Work to be completed — Begin with the line that has "destruct (clamp_cases a)". Give it and every line after it again, exactly, through the end of the entries below.

Dataset content —
(** ** The empty week *)

(** On the empty sequence the call throws nothing: it returns four rankings
    whose [averageScore] is [NaN], the rounding of [0 / 0]. *)
Lemma empty_week_returns_NaN :
  (forall error, Call.calculateActivityRankings [] <> Call.Throw error) /\
  exists rankings,
    Call.calculateActivityRankings [] = Call.Normal rankings /\
    List.length rankings = 4%nat /\
    Forall (fun r => ActivityRanking.averageScore r = NaN) rankings.
Proof.
  split; [discriminate |].
  exists (calculateActivityRankings []).
  repeat split. repeat constructor.
Qed.

(** C1: for the empty input sequence [calculateActivityRankings] raises no
    error; it completes normally with one ranking per activity, in the order
    of the enumeration, each with an empty [dailyScores]. *)
Theorem empty_week_completes_normally :
  exists rankings,
    Call.calculateActivityRankings [] = Call.Normal rankings /\
    map ActivityRanking.activity rankings = Spec.enumeration /\
    Forall (fun r => ActivityRanking.dailyScores r = []) rankings.
Proof.
  exists (calculateActivityRankings []).
  repeat split. repeat constructor.
Qed.

(** ** Fractional daily scores *)

(** C2: a day with 0.3 mm of rain gives Outdoor Sightseeing the score
    [60 + 20 + 20 - 0.3 * 2 = 99.4], and the ranking stores that value as it
    is: the [score] field of the day is not an integer. *)
Theorem drizzle_score_is_fractional :
  same (scoreOutdoorSightseeing Sample.drizzle) (Finite 99.4) /\
  integral (scoreOutdoorSightseeing Sample.drizzle) = false /\
  exists r d,
    In r (calculateActivityRankings [Sample.drizzle]) /\
    ActivityRanking.activity r = "Outdoor Sightseeing" /\
    In d (ActivityRanking.dailyScores r) /\
    ActivityDayScore.score d = scoreOutdoorSightseeing Sample.drizzle /\
    integral (ActivityDayScore.score d) = false.
Proof.
  split; [reflexivity |]. split; [reflexivity |].
  exists (rankActivity [Sample.drizzle]
            (Activity.make "Outdoor Sightseeing" scoreOutdoorSightseeing)).
  exists (ActivityDayScore.make
            "2024-05-02" (scoreOutdoorSightseeing Sample.drizzle) "Great").
  split; [simpl; tauto |]. split; [reflexivity |].
  split; [left; reflexivity |]. split; reflexivity.
Qed.

(** * Further properties of the scoring rules *)

Section ClampOrder.

Lemma le_refl_Finite (q : Q) : (Finite q <=? Finite q) = true.
Proof. apply le_Finite. apply Qle_refl. Qed.

(** The clamp keeps the order of finite scores. *)
Lemma clamp_mono (a b : Q) :
  (a <= b)%Q -> (clamp (Finite a) <=? clamp (Finite b)) = true.
Proof.
  intros Hab.
  destruct (clamp_cases a) as [[Ha ->] | [(Ha1 & Ha2 & ->) | [Ha ->]]];
    destruct (clamp_cases b) as [[Hb ->] | [(Hb1 & Hb2 & ->) | [Hb ->]]];
    apply le_Finite; lra.
Qed.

Response area —
  destruct (clamp_cases a) as [[Ha ->] | [(Ha1 & Ha2 & ->) | [Ha ->]]];
    destruct (clamp_cases b) as [[Hb ->] | [(Hb1 & Hb2 & ->) | [Hb ->]]];
    apply le_Finite; lra.
Qed.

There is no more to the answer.